— Requirement —
Below this line is a set of entries; quote exactly the lines from the line that contains "Definition find_entry (r" to the line that contains "match find_entry r", both lines included.

— Dataset content —
++++++++

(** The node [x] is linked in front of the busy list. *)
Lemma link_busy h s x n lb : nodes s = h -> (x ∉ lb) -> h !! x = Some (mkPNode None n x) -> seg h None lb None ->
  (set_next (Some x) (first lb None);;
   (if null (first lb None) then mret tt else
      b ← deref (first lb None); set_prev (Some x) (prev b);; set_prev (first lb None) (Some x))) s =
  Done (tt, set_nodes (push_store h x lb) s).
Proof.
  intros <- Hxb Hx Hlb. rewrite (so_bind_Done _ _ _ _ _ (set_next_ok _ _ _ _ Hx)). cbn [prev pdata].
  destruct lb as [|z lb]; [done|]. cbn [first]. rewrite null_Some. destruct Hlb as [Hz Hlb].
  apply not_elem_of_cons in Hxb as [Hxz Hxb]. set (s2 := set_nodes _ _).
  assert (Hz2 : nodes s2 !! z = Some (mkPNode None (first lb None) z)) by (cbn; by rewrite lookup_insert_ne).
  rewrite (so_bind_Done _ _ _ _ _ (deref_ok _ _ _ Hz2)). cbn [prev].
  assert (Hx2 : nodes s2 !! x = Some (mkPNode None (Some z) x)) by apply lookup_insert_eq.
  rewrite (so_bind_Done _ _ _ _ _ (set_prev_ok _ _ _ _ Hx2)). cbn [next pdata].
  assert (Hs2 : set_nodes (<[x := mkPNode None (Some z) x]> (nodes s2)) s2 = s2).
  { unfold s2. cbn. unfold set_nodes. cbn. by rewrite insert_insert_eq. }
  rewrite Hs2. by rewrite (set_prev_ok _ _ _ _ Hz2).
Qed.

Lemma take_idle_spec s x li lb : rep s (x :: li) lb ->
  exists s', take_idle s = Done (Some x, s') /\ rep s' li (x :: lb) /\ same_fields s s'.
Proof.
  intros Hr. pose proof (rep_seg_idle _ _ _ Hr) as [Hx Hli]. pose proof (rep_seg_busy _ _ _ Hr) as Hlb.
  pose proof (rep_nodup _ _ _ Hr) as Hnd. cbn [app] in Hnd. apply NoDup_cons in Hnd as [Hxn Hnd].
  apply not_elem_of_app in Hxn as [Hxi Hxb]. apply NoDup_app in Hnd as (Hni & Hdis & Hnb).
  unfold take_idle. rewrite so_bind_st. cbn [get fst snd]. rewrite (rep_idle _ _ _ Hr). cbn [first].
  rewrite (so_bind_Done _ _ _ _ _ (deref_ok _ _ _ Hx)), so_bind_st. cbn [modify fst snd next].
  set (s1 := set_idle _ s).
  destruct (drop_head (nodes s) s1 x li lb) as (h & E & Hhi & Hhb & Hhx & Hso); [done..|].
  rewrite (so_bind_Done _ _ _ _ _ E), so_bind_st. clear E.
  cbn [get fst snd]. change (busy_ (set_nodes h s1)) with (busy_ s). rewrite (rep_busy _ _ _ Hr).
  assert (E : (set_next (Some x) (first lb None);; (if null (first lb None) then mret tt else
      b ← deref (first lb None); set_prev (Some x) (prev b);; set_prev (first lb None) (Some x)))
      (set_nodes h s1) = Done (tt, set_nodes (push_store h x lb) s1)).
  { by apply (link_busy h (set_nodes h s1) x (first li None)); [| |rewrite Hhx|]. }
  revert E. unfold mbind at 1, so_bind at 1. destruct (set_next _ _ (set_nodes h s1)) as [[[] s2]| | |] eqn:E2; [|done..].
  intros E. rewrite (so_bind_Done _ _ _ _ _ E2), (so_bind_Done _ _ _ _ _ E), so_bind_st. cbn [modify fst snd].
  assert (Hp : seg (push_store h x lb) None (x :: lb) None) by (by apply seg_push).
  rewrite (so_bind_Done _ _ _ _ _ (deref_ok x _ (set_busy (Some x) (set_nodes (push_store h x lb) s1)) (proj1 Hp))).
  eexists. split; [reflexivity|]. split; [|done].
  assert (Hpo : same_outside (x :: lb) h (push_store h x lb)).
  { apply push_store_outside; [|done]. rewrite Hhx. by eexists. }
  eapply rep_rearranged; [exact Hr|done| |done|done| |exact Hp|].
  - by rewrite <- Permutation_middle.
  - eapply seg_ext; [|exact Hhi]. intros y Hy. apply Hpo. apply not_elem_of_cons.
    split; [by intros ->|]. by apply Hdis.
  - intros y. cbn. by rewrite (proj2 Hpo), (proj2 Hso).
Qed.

++++++++

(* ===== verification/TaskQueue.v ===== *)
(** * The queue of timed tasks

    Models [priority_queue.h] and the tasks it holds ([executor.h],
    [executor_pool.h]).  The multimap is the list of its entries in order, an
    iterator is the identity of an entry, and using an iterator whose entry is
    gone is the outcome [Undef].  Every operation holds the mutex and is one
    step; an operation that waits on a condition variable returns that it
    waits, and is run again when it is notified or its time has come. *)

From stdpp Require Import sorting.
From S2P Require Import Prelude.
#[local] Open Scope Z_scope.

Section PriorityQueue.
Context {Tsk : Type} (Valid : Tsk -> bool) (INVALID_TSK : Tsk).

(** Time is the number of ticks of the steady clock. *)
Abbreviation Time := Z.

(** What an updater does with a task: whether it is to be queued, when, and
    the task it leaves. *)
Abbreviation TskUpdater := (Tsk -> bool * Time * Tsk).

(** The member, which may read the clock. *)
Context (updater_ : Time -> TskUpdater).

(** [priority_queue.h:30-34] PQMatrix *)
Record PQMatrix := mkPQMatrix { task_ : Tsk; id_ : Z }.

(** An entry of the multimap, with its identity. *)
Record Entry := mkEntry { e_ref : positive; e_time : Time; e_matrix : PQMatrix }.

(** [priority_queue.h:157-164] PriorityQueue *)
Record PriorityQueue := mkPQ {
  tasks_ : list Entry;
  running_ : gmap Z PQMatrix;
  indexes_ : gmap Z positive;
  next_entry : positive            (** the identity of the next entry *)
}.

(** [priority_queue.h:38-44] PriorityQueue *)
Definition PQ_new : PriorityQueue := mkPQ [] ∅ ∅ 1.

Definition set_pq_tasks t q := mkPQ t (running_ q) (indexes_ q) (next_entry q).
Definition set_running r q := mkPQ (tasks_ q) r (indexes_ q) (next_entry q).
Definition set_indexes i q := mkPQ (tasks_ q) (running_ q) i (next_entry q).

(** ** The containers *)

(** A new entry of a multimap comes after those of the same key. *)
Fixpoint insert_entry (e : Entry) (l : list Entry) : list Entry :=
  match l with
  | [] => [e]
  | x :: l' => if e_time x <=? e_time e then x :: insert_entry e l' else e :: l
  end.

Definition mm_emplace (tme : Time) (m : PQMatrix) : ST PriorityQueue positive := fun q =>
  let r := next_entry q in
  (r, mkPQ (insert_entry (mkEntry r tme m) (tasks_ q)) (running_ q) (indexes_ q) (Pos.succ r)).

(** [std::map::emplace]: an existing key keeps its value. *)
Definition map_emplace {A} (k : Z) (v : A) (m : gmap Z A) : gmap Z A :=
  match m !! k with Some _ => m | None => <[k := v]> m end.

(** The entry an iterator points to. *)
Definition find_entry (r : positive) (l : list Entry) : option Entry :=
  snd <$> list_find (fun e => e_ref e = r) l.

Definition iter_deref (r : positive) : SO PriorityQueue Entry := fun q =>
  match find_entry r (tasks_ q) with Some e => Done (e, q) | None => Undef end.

++++++++

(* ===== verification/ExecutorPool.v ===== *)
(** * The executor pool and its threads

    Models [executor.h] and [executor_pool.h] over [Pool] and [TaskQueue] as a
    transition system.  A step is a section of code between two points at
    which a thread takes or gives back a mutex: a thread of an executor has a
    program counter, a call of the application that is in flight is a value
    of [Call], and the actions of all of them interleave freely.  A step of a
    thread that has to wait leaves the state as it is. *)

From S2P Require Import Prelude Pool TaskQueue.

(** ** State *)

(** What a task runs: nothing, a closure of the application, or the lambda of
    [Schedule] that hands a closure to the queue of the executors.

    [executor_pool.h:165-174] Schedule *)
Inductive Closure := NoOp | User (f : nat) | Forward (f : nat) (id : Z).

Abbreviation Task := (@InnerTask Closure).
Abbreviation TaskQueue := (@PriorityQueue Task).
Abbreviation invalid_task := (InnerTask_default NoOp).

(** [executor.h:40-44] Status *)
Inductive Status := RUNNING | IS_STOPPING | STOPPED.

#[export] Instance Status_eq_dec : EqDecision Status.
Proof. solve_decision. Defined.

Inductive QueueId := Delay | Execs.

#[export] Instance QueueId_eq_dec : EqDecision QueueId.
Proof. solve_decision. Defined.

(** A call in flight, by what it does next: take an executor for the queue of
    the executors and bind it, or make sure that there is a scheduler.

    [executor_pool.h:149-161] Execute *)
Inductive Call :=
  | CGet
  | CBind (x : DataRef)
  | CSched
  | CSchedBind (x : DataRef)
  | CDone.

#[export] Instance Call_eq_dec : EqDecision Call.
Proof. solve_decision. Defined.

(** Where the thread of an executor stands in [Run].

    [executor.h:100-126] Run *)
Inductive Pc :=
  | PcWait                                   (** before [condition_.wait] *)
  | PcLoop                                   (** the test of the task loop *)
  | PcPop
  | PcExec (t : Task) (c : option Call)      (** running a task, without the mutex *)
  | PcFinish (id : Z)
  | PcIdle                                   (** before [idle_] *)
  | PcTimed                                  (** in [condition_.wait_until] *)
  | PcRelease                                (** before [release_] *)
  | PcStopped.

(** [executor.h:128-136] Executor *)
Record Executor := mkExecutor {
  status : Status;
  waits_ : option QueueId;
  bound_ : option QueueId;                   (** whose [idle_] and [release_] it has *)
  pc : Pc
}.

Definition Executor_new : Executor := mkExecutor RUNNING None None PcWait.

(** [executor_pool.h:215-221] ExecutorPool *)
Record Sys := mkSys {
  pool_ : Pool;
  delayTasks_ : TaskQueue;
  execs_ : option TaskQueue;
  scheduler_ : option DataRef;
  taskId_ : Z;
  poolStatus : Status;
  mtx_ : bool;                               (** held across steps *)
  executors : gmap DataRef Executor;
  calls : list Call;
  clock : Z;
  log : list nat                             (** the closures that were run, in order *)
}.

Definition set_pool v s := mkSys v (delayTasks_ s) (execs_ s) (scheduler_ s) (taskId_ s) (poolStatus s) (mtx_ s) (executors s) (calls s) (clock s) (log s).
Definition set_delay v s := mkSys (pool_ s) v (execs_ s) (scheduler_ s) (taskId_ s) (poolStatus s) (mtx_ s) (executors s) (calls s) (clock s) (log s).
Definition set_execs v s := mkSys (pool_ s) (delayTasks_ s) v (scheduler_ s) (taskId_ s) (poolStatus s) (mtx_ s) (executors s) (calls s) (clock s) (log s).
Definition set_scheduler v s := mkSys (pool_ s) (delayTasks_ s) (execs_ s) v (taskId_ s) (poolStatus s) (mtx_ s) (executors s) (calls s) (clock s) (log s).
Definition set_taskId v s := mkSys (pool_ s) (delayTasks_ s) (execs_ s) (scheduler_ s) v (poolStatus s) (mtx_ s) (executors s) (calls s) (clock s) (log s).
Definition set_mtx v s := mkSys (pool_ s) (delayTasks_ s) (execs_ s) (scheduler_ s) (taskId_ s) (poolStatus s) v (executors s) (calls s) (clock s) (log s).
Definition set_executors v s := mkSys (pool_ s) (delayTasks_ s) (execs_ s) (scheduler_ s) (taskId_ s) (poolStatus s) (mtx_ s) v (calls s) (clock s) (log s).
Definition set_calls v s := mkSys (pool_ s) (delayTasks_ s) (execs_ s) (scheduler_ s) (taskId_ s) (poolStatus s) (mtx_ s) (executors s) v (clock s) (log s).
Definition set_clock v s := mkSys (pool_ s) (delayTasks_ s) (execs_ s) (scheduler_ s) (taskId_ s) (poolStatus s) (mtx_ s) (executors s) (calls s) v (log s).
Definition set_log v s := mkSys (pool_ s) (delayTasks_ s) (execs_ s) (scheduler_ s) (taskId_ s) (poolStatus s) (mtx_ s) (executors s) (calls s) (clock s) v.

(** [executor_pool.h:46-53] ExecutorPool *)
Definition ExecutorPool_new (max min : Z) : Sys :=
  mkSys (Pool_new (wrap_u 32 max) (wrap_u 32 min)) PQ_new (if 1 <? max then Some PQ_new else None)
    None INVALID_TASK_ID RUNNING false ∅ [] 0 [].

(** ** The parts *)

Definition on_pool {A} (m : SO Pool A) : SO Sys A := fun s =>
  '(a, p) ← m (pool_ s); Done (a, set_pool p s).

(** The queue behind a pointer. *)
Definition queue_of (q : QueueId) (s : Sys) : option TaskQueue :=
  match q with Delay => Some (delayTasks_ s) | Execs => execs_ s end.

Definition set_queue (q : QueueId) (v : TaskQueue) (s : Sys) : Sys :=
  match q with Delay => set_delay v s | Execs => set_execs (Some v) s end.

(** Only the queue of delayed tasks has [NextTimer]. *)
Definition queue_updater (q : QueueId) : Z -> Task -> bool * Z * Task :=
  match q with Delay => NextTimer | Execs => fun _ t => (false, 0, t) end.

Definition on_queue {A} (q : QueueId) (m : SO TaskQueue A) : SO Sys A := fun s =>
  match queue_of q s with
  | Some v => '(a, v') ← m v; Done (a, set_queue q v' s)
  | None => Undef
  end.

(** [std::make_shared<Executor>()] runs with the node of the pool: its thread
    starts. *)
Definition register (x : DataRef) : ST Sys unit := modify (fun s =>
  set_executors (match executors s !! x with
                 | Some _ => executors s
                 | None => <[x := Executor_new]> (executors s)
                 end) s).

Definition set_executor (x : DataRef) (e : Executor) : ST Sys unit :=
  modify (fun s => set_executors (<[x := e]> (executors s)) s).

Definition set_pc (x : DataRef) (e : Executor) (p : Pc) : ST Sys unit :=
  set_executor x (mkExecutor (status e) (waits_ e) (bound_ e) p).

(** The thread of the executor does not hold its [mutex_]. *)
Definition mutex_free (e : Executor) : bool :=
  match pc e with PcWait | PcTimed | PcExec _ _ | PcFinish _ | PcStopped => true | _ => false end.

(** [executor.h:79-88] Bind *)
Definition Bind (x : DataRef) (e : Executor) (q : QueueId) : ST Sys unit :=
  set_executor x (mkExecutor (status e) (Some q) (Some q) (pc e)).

++++++++

— Answer to this problem —
Definition find_entry (r : positive) (l : list Entry) : option Entry :=
  snd <$> list_find (fun e => e_ref e = r) l.

Definition iter_deref (r : positive) : SO PriorityQueue Entry := fun q =>
  match find_entry r (tasks_ q) with Some e => Done (e, q) | None => Undef end.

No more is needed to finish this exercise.